### [WORK INSTRUCTIONS]
In the listing below, the answer starts at the line that has "mkParams (Argon2Memory cfg)" and stops after the line that has "Definition recordLoginAttempt (email"; please repeat that part exactly and nothing more.

★ ★ ★ ★

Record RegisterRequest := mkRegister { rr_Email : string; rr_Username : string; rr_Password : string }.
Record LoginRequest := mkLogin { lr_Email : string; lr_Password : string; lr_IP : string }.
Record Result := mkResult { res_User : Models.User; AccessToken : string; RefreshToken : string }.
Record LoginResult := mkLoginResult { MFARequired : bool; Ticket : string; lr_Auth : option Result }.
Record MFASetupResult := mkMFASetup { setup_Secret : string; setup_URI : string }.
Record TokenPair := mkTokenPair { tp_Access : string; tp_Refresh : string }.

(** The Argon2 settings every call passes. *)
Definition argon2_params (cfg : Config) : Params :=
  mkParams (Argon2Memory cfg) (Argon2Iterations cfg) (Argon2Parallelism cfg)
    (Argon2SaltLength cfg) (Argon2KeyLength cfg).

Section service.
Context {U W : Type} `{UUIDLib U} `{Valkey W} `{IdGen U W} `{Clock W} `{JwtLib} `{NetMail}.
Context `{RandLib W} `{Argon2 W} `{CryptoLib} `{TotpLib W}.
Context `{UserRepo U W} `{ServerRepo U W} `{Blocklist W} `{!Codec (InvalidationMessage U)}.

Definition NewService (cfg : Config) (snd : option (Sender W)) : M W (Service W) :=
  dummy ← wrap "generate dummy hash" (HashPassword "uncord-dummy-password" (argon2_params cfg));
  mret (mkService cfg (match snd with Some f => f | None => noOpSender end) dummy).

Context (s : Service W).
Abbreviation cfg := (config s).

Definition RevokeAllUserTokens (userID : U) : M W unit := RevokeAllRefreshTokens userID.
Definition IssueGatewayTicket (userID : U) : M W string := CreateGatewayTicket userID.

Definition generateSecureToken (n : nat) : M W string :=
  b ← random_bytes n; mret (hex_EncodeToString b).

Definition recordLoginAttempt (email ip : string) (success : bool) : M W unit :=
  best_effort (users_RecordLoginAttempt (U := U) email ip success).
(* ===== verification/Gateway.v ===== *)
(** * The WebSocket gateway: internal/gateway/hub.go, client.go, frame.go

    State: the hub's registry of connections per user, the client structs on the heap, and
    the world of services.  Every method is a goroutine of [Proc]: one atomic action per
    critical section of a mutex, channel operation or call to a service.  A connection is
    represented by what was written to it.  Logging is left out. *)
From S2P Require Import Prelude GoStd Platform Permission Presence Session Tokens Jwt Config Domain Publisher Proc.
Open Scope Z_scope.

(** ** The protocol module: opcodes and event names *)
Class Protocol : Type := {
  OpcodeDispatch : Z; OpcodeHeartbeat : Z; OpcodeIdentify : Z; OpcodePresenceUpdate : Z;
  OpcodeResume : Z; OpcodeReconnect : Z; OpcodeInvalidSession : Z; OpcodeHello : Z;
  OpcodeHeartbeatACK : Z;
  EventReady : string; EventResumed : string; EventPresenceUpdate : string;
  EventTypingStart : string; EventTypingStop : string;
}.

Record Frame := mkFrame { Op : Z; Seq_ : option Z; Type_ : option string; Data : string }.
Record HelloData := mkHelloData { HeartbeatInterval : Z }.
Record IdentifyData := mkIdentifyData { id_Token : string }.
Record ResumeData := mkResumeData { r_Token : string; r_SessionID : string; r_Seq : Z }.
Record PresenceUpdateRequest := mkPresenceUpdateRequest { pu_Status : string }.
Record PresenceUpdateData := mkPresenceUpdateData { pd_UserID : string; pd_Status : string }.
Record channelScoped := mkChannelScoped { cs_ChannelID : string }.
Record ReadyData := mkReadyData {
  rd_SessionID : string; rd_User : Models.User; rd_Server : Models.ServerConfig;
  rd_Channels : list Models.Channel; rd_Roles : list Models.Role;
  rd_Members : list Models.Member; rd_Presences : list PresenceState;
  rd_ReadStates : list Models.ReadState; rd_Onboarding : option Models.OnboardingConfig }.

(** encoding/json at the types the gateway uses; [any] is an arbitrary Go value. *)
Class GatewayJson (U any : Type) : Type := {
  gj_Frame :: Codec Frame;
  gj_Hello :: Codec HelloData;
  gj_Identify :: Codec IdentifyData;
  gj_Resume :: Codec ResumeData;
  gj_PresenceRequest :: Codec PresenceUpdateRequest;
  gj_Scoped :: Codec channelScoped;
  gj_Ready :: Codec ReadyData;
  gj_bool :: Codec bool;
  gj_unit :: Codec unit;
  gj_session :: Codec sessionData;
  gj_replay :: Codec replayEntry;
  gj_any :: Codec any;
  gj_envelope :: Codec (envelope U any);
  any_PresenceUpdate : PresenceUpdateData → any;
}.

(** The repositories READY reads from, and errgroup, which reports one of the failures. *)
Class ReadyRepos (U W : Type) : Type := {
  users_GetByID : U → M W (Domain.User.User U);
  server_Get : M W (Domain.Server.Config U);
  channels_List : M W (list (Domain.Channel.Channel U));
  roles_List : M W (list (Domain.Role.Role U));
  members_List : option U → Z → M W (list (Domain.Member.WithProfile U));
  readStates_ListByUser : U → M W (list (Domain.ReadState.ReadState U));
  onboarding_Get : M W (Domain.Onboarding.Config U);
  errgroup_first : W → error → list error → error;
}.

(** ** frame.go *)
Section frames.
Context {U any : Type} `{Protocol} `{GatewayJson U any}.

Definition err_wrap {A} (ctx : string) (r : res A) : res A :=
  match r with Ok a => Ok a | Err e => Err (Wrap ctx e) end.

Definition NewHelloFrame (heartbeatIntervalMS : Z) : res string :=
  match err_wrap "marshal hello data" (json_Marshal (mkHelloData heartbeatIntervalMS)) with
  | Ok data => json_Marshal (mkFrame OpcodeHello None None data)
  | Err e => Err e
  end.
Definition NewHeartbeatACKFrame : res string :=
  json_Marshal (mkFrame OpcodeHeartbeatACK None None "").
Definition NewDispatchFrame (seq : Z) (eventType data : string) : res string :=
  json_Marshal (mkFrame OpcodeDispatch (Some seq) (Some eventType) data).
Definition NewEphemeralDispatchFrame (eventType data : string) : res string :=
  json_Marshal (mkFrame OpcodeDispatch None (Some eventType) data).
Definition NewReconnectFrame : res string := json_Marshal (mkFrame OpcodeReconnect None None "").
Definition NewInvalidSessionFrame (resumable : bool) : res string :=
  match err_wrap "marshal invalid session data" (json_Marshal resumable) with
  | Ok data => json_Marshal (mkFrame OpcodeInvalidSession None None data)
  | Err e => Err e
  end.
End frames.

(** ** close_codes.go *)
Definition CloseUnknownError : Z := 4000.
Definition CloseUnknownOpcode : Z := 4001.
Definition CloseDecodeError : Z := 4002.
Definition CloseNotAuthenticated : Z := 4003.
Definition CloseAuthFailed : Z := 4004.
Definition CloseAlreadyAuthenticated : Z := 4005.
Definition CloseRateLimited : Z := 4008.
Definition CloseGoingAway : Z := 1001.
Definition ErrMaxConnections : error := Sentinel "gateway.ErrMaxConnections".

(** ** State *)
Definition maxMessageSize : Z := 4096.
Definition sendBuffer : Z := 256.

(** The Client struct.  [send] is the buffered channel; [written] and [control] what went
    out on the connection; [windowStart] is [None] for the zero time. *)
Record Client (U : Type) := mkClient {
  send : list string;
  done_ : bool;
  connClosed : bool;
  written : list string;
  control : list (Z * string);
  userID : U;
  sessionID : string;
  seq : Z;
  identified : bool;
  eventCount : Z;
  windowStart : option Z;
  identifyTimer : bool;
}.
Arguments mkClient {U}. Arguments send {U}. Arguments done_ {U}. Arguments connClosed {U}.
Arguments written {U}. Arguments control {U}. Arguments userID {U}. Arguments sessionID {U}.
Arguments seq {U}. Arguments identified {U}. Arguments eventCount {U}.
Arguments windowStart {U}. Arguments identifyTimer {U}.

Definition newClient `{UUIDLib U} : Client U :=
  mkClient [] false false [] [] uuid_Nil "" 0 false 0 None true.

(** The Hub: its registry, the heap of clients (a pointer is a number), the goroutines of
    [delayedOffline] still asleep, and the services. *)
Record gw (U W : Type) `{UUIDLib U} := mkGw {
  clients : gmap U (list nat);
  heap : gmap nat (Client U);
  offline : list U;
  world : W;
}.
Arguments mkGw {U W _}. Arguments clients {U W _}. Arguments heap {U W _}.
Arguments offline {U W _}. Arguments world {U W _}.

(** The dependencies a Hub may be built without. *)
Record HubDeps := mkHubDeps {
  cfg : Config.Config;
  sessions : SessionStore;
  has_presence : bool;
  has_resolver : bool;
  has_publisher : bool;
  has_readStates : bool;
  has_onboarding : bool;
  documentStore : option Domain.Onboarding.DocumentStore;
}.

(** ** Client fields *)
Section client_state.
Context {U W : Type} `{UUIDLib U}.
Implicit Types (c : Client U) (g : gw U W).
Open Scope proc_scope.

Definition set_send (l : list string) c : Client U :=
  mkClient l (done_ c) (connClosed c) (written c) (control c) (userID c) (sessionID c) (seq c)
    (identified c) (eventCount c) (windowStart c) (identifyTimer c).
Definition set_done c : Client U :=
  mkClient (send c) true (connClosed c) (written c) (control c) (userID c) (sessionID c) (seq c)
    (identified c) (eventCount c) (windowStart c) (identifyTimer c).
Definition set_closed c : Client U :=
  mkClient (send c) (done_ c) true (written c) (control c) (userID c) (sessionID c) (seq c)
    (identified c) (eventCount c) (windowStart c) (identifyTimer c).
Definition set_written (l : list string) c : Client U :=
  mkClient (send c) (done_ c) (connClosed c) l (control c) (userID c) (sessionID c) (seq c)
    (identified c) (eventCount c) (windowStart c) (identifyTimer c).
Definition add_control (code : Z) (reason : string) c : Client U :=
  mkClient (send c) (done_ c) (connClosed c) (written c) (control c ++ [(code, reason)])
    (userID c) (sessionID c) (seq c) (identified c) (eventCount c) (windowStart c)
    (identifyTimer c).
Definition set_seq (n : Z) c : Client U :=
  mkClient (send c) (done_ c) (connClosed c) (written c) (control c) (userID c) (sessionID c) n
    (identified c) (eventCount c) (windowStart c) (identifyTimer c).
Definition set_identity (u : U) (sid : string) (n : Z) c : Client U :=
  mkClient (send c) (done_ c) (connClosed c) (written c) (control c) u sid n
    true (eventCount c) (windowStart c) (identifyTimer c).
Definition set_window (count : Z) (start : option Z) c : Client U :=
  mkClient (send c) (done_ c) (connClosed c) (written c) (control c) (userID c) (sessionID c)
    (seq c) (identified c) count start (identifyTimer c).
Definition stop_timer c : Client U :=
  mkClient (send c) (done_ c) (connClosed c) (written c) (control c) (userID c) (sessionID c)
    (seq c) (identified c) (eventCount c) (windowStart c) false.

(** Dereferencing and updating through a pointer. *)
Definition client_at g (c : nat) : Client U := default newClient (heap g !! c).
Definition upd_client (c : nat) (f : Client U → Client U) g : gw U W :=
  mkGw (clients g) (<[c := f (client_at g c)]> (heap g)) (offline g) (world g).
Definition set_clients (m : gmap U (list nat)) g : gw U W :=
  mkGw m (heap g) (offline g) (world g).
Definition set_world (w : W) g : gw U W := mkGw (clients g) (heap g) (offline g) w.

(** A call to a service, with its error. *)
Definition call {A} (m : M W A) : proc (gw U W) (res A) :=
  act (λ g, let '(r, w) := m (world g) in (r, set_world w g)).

★ ★ ★ ★

### [RESULT]
  mkParams (Argon2Memory cfg) (Argon2Iterations cfg) (Argon2Parallelism cfg)
    (Argon2SaltLength cfg) (Argon2KeyLength cfg).

Section service.
Context {U W : Type} `{UUIDLib U} `{Valkey W} `{IdGen U W} `{Clock W} `{JwtLib} `{NetMail}.
Context `{RandLib W} `{Argon2 W} `{CryptoLib} `{TotpLib W}.
Context `{UserRepo U W} `{ServerRepo U W} `{Blocklist W} `{!Codec (InvalidationMessage U)}.

Definition NewService (cfg : Config) (snd : option (Sender W)) : M W (Service W) :=
  dummy ← wrap "generate dummy hash" (HashPassword "uncord-dummy-password" (argon2_params cfg));
  mret (mkService cfg (match snd with Some f => f | None => noOpSender end) dummy).

Context (s : Service W).
Abbreviation cfg := (config s).

Definition RevokeAllUserTokens (userID : U) : M W unit := RevokeAllRefreshTokens userID.
Definition IssueGatewayTicket (userID : U) : M W string := CreateGatewayTicket userID.

Definition generateSecureToken (n : nat) : M W string :=
  b ← random_bytes n; mret (hex_EncodeToString b).

Definition recordLoginAttempt (email ip : string) (success : bool) : M W unit :=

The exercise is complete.